しかし、指揮台の上の飯守監督の指揮ぶりにオーケストラがだんだんついていくさまが手に取るようにわかりました。
弦の女性たち(なぜか女性が多いですね、東京交響楽団)自信に満ち溢れて演奏しておりました。だからたまらない演奏になる。
いやーー、鍛えられましたね。
まあ今まではゲスト指揮者として指揮する場合はあっても、今回は芸術監督として飯守さんと演奏するわけですから、
おのずと気合も違うと思うし、遺憾なく、オーケストラに注文していたと思います。その成果は出てきている。

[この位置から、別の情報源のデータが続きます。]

(** One cycle of the map functions, at one user. *)
Lemma rebalance_lookup s (pools : gmap string UserPool) al1 al2 u :
  map_imap (fun u p => Some (apply_capacities al1 al2 u p))
    (snd <$> map_imap (fun u p => Some (sample_pool s u p)) pools) !! u =
  (fun p => apply_capacities al1 al2 u (sample_pool s u p).2) <$> pools !! u.
Proof.
  rewrite map_lookup_imap, lookup_fmap, map_lookup_imap. by destruct (pools !! u).
Qed.

Lemma sample_pool_closed s u p : closed (sample_pool s u p).2 = closed p.
Proof.
  unfold sample_pool, RegularDemand, ReservedDemand.
  destruct (sample_demand _ (regularDemandTracker p)). cbn.
  by destruct (sample_demand _ (reservedDemandTracker p)).
Qed.

Lemma apply_capacities_caps al1 al2 u p :
  let p' := apply_capacities al1 al2 u p in
  closed p' = closed p /\
  (closed p = false -> regularCap p' = default 0 (al1 !! u) /\ reservedCap p' = default 0 (al2 !! u)).
Proof. unfold apply_capacities, set_pool_capacity. by destruct (closed p) eqn:E; cbn. Qed.

Section Cycle.
Context (order : nat -> list string -> list string) (Horder : forall r us, order r us ≡ₚ us).

Lemma rebalance_budget s m : manager_ok m ->
  exists m', rebalance order s m = Some m' /\ manager_ok m' /\
    globalCapacity m' = globalCapacity m /\ dom (userPools m') = dom (userPools m) /\
    (userPools m <> ∅ -> granted m' <= globalCapacity m) /\
    (forall u p, userPools m' !! u = Some p -> closed p = false ->
       0 <= regularCap p /\ 0 <= reservedCap p /\
       (Z.of_nat (size (userPools m)) <= capacity (regularAllocator m') -> 1 <= regularCap p) /\
       (Z.of_nat (size (userPools m)) <= capacity (reservedAllocator m') -> 1 <= reservedCap p)).
Proof.
  intros Hm. unfold rebalance. destruct (decide (userPools m = ∅)) as [He|He].
  { exists m. split_and!; try done. intros u p. by rewrite He, lookup_empty. }
  set (sampled := map_imap (fun u p => Some (sample_pool s u p)) (userPools m)).
  set (rd := (fun x : (Z * Z) * UserPool => x.1.1) <$> sampled).
  set (sd := (fun x : (Z * Z) * UserPool => x.1.2) <$> sampled).
  assert (Hdom : dom sampled = dom (userPools m)).
  { apply set_eq. intros u. rewrite !elem_of_dom. unfold sampled. rewrite map_lookup_imap.
    destruct (userPools m !! u); cbn; [by split; eauto|done]. }
  assert (Hsz : size rd = size (userPools m) /\ size sd = size (userPools m)).
  { split; apply size_of_dom; unfold rd, sd; by rewrite dom_fmap_L. }
  destruct (split_class_capacity_ok m rd sd Hm) as (Hm1 & Hg & Hp).
  set (m1 := split_class_capacity m rd sd) in *. pose proof Hm1 as [_ _ [Hc1 Hmin1] [Hc2 Hmin2] Hsum].
  destruct (Allocate_fair (regularAllocator m1) order rd Horder Hmin1 ltac:(lia)) as (al1 & -> & F1).
  destruct (Allocate_fair (reservedAllocator m1) order sd Horder Hmin2 ltac:(lia)) as (al2 & -> & F2).
  cbn [mbind option_bind]. eexists. split; [done|]. cbn [globalCapacity userPools regularAllocator reservedAllocator].
  assert (Hd1 : dom al1 = dom (userPools m)) by (rewrite (fair_users _ _ _ F1); unfold rd; by rewrite dom_fmap_L).
  assert (Hd2 : dom al2 = dom (userPools m)) by (rewrite (fair_users _ _ _ F2); unfold sd; by rewrite dom_fmap_L).
  assert (Hdp : dom (map_imap (fun u p => Some (apply_capacities al1 al2 u p)) (snd <$> sampled)) = dom (userPools m)).
  { apply set_eq. intros u. rewrite !elem_of_dom. unfold sampled. by rewrite rebalance_lookup, fmap_is_Some. }
  split; [by destruct Hm1|]. split; [done|]. split; [done|split].
  - intros _. rewrite <- Hg, <- Hsum. unfold granted. cbn [userPools].
    transitivity (total al1 + total al2); [|pose proof (fair_budget _ _ _ F1); pose proof (fair_budget _ _ _ F2); lia].
    apply total_two.
    + by rewrite dom_fmap_L, Hd1.
    + by rewrite dom_fmap_L, Hd2.
    + intros u x. rewrite lookup_fmap. unfold sampled. rewrite rebalance_lookup.
      destruct (userPools m !! u) as [p|] eqn:E; cbn; [|done]. intros [= <-].
      destruct (apply_capacities_caps al1 al2 u (sample_pool s u p).2) as [Hcl Hcaps].
      destruct (closed _) eqn:Ec.
      * destruct (al1 !! u) as [x1|] eqn:E1, (al2 !! u) as [x2|] eqn:E2; cbn;
          try apply (fair_nonneg _ _ _ F1) in E1; try apply (fair_nonneg _ _ _ F2) in E2; lia.
      * destruct (Hcaps (eq_sym Hcl)) as [-> ->]. lia.
  - intros u p. unfold sampled. rewrite rebalance_lookup.
    destruct (userPools m !! u) as [q|] eqn:E; cbn; [|done]. intros [= <-] Hcl.
    destruct (apply_capacities_caps al1 al2 u (sample_pool s u q).2) as [Hcl' Hcaps].
    rewrite Hcl' in Hcl. destruct (Hcaps Hcl) as [-> ->].
    assert (Hu : u ∈ dom (userPools m)) by (by apply elem_of_dom_2 in E).
    rewrite <- Hd1 in Hu. pose proof Hu as [x1 E1]%elem_of_dom.
    rewrite Hd1, <- Hd2 in Hu. pose proof Hu as [x2 E2]%elem_of_dom. rewrite E1, E2. cbn.
    split_and!; [by apply (fair_nonneg _ _ _ F1 u)|by apply (fair_nonneg _ _ _ F2 u)| |]; destruct Hsz as [Hs1 Hs2].
    + intros Hle. eapply (fair_floor _ _ _ F1); [done|done|]. rewrite Hs1. lia.
    + intros Hle. eapply (fair_floor _ _ _ F2); [done|done|]. rewrite Hs2. lia.
Qed.
End Cycle.

(** ** The life of a manager *)

(** What happens to the user pools between cycles: a user's first connection
    creates a pool, closing and eviction remove pools, a cycle rebalances. *)
Inductive managed (global : Z) (ratio : float64) (elastic : bool) (minPer : Z) : Manager -> Prop :=
| managed_open : managed global ratio elastic minPer (open_manager global ratio elastic minPer)
| managed_create m u d : managed global ratio elastic minPer m -> userPools m !! u = None ->
    managed global ratio elastic minPer
      (mkManager (globalCapacity m) (ReservedRatio m) (ElasticQuotas m) (regularAllocator m)
         (reservedAllocator m) (<[u := new_user_pool ratio d]> (userPools m)))
| managed_close m u p : managed global ratio elastic minPer m -> userPools m !! u = Some p ->
    managed global ratio elastic minPer
      (mkManager (globalCapacity m) (ReservedRatio m) (ElasticQuotas m) (regularAllocator m)
         (reservedAllocator m)
         (<[u := mkUserPool (regularDemandTracker p) (reservedDemandTracker p) (regularCap p) (reservedCap p) true]>
            (userPools m)))
| managed_remove m u : managed global ratio elastic minPer m ->
    managed global ratio elastic minPer
      (mkManager (globalCapacity m) (ReservedRatio m) (ElasticQuotas m) (regularAllocator m)
         (reservedAllocator m) (delete u (userPools m)))
| managed_cycle m order s m' : managed global ratio elastic minPer m ->
    (forall r us, order r us ≡ₚ us) -> rebalance order s m = Some m' ->
    managed global ratio elastic minPer m'.

Lemma managed_ok global ratio elastic minPer m :
  2 <= global -> proper_ratio ratio global -> managed global ratio elastic minPer m ->
  manager_ok m /\ globalCapacity m = global.
Proof.
  intros Hg Hr. induction 1 as [|m u d _ [[] ?] _|m u p _ [[] ?] _|m u _ [[] ?]|m order s m' _ [Hm HG] Hord Hc].
  - split; [by apply open_manager_ok|done].
  - split; [by split|done].
  - split; [by split|done].
  - split; [by split|done].
  - destruct (rebalance_budget order Hord s m Hm) as (m'' & Hc' & Hm' & HG' & _).
    rewrite Hc in Hc'. simplify_eq. split; [done|]. congruence.
Qed.

(** ** Properties *)

(** A demand tracker reports the peak of its sliding window: for every sequence
    of samples, each call of GetPeakAndRotate on a tracker that NewDemandTracker
    built returns the largest of the last DemandWindow / RebalanceInterval samples
    (at least one), however often the ring has wrapped. *)
Theorem tracker_reports_window_peak (w i : Z) (hasSampler : bool) (d : DemandTracker) (ss : list Z) :
  NewDemandTracker w i hasSampler = Ok d ->
  peaks d ss = window_peaks (Z.to_nat (Z.max (w `quot` i) 1)) [] ss.
Proof. intros [Hr <-]%new_ring. by apply peaks_window. Qed.

Lemma tracker_reports_window_peak_witness :
  peaks (mkDemandTracker [0; 0; 0] 0) [12; 15; 8; 3; 1; 0] = [12; 15; 15; 15; 8; 3] /\
  window_peaks 3 [] [12; 15; 8; 3; 1; 0] = [12; 15; 15; 15; 8; 3].
Proof.
  pose proof (tracker_reports_window_peak 30 10 true (mkDemandTracker [0; 0; 0] 0)
    [12; 15; 8; 3; 1; 0] eq_refl) as H.
  split; [rewrite H; vm_compute; reflexivity|vm_compute; reflexivity].
Defined.

(** C21: A rebalance cycle keeps the pools within the connection budget.  For a
    global capacity of at least two and a reserved ratio that, as the code rounds
    it, gives the regular class a share within every smaller budget and less than
    the whole of this one ([proper_ratio]), in every state such a manager can
    reach, with any peaks sampled and any map order, the cycle completes and, if
    there are user pools, the capacities it leaves to the open ones, both classes
    of all users together, sum to at most the global capacity; no capacity is negative, and as
    long as a class's share is at least one per user no pool of that class is left
    with zero, which would refuse its clients.  (A capacity of one, or a ratio of
    zero, overshoots by one: [zero_ratio_overshoots].) *)
Theorem rebalance_within_budget (global : Z) (ratio : float64) (elastic : bool) (minPer : Z)
    (order : nat -> list string -> list string) (s : samples) (m : Manager) :
  2 <= global -> proper_ratio ratio global -> (forall r us, order r us ≡ₚ us) ->
  managed global ratio elastic minPer m ->
  exists m', rebalance order s m = Some m' /\
    (userPools m <> ∅ -> granted m' <= global) /\
    (forall u p, userPools m' !! u = Some p -> closed p = false ->
       0 <= regularCap p /\ 0 <= reservedCap p /\
       (Z.of_nat (size (userPools m)) <= capacity (regularAllocator m') -> 1 <= regularCap p) /\
       (Z.of_nat (size (userPools m)) <= capacity (reservedAllocator m') -> 1 <= reservedCap p)).
Proof.
  intros Hg Hr Hord Hm. destruct (managed_ok _ _ _ _ _ Hg Hr Hm) as [Hok <-].
  destruct (rebalance_budget order Hord s m Hok) as (m' & Hc & _ & _ & _ & Hb & Hp). eauto.
Qed.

次に、東京フィルと「ラインの黄金」「ローエングリン」ですが同じようにお願いいたします。同じ飯守指揮でも新国立劇場
パルジファル」の時、以前の二期会の読売との演奏の方が良かった気がしましたから。

合唱団について
言わずと知れた、一番の目玉なんでしょうけど、
仮面を被ったり、アニメに出てくるようなキャラの衣装を着たり、群衆シーンもまとまりが良かったり、かなり大変なシーンもこなしてきているのですが
これらの経験が、舞台に花を咲かせております。
今回もどちらもよかった。
ゼンダとともに歌う女性たち。
船員の男性たち。
たまらなかった。聞きごたえがあったなあ。

さらには
2幕から3幕へのつながりはたまらない。今回はゼンダの愛の強さがよりでていて、その悲劇をより際立たせているし、
その悲劇に向かう音楽もすごくあおる演奏でした。
当然のことですが
オーケストラ、合唱隊、ソリスト、すべてが指揮者のキューを見ていて、制御されていたので思うようにできたのではないでしょうか?
また、この相互反応において、演奏、歌う当事者たちがその出来栄えに驚いているのではないでしょうか?